**What you will do**
In the entries below, find the line with "Fixpoint split (sep" and the line with "match xs with". Return those two lines and all lines between them, exactly.

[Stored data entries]
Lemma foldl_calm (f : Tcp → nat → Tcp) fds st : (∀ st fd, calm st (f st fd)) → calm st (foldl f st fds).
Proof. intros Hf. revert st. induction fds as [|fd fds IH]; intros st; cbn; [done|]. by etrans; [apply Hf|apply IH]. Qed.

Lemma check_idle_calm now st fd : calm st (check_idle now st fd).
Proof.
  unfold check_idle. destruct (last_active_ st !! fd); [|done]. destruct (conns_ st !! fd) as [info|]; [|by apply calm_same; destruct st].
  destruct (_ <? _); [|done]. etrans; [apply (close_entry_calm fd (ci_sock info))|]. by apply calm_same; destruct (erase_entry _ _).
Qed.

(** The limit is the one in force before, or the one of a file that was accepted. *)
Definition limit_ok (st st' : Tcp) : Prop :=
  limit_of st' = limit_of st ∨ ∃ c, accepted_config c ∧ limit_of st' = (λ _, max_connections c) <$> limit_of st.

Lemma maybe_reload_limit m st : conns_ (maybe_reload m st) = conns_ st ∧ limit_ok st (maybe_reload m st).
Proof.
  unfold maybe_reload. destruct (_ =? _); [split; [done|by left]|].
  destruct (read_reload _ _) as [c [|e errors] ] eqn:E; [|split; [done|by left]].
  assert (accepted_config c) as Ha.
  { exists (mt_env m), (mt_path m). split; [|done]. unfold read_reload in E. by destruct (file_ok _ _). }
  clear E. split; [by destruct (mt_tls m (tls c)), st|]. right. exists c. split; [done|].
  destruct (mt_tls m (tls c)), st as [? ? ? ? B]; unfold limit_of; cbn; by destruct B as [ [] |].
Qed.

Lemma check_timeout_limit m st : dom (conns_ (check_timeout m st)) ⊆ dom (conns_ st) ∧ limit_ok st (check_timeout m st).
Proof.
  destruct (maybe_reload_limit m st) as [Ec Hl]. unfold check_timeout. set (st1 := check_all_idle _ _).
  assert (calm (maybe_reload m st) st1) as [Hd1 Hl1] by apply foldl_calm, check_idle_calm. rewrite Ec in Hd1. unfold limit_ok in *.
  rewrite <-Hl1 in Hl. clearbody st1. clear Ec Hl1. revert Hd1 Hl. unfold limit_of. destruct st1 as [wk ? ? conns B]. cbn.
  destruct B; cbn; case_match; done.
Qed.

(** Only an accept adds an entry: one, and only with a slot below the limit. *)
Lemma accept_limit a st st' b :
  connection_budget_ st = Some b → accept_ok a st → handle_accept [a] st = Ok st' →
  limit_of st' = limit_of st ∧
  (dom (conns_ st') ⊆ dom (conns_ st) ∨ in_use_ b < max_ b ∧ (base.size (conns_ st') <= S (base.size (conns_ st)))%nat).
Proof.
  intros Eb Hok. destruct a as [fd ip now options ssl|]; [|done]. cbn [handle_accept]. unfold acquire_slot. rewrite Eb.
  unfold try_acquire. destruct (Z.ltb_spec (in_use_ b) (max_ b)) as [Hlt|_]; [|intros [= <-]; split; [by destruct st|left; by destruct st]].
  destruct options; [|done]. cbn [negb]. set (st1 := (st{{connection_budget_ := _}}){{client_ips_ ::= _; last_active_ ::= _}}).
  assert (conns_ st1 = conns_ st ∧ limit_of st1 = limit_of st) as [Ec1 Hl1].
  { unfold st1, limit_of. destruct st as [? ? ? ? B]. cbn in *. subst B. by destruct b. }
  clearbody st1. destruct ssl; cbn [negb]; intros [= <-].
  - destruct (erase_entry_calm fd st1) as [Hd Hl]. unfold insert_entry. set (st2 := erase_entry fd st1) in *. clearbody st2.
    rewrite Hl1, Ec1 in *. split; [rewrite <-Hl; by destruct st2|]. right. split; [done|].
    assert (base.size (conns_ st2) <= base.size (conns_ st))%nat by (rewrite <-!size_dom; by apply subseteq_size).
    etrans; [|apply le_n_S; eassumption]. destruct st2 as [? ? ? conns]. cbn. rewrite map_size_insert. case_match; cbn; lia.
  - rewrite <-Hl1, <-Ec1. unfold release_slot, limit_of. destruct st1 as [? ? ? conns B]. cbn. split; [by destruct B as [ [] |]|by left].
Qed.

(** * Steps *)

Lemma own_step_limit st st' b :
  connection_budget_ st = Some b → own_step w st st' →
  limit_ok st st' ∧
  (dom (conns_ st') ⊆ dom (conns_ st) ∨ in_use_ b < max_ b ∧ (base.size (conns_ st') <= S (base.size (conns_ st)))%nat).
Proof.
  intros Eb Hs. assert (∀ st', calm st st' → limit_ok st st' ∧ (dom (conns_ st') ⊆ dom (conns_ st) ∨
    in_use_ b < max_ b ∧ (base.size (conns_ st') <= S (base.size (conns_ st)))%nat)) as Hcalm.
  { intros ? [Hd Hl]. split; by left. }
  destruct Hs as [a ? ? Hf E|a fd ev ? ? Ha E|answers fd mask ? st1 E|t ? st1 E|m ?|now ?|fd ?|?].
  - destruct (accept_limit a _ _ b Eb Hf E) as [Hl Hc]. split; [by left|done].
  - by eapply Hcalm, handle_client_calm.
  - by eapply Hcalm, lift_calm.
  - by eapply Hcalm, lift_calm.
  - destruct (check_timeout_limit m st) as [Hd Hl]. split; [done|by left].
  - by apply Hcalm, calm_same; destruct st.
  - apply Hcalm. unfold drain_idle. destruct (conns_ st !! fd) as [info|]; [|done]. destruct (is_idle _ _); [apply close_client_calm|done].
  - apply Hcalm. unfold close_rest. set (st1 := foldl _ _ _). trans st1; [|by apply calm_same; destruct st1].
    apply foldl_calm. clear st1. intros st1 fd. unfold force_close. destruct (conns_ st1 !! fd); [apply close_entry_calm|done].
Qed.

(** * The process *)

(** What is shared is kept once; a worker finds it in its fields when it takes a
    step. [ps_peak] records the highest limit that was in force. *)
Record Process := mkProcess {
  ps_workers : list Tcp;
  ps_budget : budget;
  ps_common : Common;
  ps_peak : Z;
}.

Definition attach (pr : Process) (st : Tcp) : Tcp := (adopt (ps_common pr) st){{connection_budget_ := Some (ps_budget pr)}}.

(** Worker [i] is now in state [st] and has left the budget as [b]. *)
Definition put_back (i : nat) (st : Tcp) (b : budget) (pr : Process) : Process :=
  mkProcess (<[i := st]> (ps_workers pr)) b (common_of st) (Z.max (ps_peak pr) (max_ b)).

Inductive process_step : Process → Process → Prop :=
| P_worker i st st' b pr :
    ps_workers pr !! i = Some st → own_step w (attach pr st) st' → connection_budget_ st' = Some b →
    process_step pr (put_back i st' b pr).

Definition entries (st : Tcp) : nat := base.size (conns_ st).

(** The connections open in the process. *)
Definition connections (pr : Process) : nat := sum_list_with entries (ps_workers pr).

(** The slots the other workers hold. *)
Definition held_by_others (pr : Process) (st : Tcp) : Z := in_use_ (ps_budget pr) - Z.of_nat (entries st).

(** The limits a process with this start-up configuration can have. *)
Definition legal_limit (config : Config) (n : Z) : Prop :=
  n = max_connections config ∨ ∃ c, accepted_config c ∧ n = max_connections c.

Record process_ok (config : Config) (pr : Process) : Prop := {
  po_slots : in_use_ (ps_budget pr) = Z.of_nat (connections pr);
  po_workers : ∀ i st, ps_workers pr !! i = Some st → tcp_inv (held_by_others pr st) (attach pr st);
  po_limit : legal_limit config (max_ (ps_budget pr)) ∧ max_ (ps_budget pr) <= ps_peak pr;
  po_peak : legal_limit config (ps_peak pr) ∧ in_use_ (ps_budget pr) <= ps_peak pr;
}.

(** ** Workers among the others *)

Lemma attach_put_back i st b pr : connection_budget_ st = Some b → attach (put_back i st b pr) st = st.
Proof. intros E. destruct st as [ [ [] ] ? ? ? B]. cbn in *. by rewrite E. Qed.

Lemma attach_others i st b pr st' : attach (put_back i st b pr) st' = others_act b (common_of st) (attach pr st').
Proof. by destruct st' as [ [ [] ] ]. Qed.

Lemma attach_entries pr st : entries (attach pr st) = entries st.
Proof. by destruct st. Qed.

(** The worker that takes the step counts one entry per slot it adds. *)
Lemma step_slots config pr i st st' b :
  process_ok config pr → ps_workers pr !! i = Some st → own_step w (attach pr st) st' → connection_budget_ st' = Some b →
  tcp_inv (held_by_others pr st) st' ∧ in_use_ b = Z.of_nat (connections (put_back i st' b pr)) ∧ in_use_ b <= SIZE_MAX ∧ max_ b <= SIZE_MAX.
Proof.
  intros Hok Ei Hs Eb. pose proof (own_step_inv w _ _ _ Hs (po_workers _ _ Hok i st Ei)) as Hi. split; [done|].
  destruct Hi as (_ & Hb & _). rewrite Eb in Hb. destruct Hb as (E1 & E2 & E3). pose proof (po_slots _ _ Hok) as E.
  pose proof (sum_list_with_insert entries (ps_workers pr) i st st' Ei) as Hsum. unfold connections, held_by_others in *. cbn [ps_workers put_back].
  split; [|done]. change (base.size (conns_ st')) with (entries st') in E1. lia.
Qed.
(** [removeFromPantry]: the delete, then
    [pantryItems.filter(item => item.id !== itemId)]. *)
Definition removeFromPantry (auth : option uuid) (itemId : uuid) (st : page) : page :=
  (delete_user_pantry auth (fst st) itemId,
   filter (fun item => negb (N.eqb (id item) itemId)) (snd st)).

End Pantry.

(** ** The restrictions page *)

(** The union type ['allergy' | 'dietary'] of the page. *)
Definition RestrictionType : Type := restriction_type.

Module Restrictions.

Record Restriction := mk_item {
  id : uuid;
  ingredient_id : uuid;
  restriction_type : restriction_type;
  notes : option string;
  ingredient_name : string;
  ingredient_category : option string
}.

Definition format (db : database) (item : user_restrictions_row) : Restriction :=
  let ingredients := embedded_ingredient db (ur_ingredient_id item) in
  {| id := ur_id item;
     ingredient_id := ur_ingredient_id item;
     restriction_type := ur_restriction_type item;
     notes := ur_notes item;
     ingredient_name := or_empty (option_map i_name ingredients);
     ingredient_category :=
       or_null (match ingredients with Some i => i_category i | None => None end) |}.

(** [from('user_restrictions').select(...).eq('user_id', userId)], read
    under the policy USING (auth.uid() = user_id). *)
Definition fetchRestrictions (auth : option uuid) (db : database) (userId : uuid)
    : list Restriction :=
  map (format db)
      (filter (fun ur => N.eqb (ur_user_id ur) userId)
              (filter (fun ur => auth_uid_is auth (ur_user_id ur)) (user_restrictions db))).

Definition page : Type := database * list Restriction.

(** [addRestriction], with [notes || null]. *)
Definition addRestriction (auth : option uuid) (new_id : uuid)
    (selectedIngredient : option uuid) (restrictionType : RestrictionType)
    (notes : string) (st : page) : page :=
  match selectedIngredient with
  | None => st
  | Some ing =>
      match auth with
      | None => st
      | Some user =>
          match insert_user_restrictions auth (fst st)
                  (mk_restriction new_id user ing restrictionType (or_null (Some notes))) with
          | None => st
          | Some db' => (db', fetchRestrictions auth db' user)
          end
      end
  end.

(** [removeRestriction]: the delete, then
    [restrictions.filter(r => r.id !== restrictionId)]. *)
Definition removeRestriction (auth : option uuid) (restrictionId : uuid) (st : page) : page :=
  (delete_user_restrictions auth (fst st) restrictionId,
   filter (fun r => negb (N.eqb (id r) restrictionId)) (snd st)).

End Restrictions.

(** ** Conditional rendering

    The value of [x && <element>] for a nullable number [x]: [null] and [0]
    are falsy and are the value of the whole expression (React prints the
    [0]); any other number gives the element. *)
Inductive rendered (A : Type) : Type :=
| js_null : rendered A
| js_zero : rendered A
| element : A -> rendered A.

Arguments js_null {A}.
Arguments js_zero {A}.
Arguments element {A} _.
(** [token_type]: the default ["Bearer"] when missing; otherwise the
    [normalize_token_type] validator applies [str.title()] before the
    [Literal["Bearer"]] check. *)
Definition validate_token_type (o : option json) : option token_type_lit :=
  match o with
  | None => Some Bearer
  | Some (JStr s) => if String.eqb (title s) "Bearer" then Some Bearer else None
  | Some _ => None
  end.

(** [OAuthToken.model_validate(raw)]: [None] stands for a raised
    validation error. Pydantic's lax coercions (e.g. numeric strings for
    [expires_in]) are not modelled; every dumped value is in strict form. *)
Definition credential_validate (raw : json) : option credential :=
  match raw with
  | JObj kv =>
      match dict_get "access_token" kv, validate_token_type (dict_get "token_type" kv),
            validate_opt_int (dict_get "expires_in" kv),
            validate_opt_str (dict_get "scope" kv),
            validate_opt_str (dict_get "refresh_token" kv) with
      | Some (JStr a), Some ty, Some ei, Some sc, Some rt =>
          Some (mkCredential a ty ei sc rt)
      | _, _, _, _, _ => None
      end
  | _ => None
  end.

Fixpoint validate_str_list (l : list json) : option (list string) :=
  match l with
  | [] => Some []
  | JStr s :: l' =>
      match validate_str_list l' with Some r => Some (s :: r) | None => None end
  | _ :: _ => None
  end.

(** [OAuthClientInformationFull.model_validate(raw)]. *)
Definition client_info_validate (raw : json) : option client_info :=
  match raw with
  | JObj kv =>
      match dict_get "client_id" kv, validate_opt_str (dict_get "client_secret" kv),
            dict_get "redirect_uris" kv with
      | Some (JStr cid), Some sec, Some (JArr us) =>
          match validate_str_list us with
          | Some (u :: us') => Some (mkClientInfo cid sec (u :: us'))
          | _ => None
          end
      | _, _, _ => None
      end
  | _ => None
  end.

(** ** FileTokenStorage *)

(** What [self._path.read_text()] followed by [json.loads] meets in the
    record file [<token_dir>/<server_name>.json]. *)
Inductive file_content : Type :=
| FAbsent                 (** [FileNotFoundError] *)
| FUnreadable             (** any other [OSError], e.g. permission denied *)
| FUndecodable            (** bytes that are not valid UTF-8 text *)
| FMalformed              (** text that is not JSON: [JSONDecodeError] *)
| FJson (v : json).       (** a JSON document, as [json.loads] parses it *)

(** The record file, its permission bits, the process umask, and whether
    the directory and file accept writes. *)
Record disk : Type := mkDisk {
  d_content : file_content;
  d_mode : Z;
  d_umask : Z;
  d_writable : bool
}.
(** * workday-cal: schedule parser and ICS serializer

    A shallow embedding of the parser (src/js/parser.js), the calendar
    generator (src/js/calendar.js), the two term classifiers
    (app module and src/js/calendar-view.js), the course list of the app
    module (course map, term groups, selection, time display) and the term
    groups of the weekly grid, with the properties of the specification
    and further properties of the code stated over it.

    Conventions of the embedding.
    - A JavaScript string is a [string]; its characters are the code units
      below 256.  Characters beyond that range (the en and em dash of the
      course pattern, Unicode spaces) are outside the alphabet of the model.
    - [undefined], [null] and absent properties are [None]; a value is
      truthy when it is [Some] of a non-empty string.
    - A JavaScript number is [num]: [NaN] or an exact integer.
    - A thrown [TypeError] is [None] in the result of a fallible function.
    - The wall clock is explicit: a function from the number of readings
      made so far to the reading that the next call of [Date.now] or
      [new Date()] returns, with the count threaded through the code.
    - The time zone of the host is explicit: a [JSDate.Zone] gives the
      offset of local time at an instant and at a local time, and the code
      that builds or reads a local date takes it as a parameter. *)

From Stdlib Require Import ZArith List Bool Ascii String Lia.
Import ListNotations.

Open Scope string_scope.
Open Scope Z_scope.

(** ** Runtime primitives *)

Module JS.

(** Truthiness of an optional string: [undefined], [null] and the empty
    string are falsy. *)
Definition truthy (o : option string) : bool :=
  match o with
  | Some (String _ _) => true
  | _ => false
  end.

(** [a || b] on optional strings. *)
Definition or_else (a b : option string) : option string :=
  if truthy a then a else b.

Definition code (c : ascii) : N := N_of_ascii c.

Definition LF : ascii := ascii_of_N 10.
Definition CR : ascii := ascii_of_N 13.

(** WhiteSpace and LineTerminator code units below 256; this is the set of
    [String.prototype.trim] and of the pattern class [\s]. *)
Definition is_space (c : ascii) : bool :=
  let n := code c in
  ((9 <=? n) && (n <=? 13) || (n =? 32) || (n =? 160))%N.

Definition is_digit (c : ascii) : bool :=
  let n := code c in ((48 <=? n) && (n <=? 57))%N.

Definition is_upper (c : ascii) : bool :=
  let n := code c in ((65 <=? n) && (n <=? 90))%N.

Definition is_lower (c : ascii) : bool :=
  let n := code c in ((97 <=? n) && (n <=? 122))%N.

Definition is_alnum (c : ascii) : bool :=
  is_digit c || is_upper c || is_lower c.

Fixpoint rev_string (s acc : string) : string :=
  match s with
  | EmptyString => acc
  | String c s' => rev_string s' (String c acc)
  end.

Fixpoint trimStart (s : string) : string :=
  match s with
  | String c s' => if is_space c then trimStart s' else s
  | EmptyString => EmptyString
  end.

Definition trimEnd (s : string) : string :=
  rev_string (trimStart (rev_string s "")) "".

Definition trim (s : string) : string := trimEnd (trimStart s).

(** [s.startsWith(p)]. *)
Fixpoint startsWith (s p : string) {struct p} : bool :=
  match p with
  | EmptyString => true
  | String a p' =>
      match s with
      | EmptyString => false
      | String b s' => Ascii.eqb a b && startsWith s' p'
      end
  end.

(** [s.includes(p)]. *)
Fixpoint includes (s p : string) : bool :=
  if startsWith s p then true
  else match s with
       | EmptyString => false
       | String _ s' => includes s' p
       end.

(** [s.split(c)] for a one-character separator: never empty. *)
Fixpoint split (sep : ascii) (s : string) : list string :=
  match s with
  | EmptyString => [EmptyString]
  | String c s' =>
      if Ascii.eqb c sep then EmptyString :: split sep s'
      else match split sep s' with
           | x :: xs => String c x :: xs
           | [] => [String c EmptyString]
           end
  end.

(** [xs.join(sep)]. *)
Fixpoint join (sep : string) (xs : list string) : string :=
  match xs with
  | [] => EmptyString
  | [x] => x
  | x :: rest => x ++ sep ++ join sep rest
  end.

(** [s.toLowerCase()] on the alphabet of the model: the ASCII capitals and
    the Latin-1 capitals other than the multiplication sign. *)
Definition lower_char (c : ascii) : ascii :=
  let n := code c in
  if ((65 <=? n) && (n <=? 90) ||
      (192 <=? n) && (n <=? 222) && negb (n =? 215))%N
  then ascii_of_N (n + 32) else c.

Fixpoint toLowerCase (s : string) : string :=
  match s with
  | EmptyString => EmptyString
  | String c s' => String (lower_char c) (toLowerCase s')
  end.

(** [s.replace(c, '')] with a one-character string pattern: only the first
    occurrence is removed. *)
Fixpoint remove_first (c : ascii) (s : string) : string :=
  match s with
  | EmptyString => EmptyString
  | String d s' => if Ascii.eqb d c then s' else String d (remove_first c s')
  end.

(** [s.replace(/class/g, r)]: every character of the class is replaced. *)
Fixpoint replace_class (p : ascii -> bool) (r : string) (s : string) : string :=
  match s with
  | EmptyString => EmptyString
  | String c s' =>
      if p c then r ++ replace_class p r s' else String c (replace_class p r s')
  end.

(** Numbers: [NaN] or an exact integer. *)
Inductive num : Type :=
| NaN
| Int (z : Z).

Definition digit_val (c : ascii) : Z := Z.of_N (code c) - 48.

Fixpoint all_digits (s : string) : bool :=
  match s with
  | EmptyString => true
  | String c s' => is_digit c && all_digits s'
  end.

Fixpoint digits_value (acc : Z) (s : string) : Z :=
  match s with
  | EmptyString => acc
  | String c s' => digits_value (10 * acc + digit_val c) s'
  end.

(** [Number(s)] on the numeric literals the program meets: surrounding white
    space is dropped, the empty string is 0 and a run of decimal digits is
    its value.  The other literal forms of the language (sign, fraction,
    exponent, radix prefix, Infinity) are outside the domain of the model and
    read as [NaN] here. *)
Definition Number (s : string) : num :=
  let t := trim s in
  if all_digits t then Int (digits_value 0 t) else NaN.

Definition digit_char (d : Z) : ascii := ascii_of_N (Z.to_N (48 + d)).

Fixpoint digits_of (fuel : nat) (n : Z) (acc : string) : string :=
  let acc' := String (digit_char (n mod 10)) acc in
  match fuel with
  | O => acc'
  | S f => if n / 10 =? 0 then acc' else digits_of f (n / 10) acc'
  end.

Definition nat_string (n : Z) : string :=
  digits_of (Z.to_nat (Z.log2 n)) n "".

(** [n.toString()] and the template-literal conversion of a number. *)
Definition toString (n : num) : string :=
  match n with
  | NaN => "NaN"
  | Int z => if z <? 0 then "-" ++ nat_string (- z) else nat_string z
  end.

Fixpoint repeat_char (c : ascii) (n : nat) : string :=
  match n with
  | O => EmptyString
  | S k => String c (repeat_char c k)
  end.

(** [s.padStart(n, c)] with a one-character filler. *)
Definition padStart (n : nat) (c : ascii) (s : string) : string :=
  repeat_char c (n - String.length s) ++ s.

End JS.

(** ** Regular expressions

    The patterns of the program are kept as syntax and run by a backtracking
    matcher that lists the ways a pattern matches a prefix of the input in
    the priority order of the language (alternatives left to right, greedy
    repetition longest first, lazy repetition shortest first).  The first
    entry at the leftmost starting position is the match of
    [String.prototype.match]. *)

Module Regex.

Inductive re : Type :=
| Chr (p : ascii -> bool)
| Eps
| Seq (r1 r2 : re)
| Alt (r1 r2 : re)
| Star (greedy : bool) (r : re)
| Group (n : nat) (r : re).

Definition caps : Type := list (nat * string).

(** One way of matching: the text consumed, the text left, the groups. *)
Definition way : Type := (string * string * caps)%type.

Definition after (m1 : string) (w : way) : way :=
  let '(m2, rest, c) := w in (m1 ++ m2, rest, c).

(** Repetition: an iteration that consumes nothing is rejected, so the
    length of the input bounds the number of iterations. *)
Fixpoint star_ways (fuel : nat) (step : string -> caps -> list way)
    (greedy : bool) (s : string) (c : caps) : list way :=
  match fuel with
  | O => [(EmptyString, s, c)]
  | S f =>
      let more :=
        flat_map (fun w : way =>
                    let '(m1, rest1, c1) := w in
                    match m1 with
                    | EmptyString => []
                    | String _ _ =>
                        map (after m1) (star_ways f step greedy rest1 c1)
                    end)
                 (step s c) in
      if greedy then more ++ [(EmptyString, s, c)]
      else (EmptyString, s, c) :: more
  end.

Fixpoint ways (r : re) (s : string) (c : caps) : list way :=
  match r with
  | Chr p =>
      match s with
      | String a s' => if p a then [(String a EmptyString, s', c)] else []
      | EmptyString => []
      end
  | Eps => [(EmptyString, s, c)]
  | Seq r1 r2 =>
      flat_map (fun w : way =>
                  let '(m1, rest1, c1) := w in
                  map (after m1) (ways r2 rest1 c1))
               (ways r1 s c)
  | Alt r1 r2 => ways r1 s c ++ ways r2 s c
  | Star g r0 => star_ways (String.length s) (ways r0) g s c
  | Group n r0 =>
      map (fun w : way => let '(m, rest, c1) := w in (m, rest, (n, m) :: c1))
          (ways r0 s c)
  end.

**Written response**
Fixpoint split (sep : ascii) (s : string) : list string :=
  match s with
  | EmptyString => [EmptyString]
  | String c s' =>
      if Ascii.eqb c sep then EmptyString :: split sep s'
      else match split sep s' with
           | x :: xs => String c x :: xs
           | [] => [String c EmptyString]
           end
  end.

(** [xs.join(sep)]. *)
Fixpoint join (sep : string) (xs : list string) : string :=
  match xs with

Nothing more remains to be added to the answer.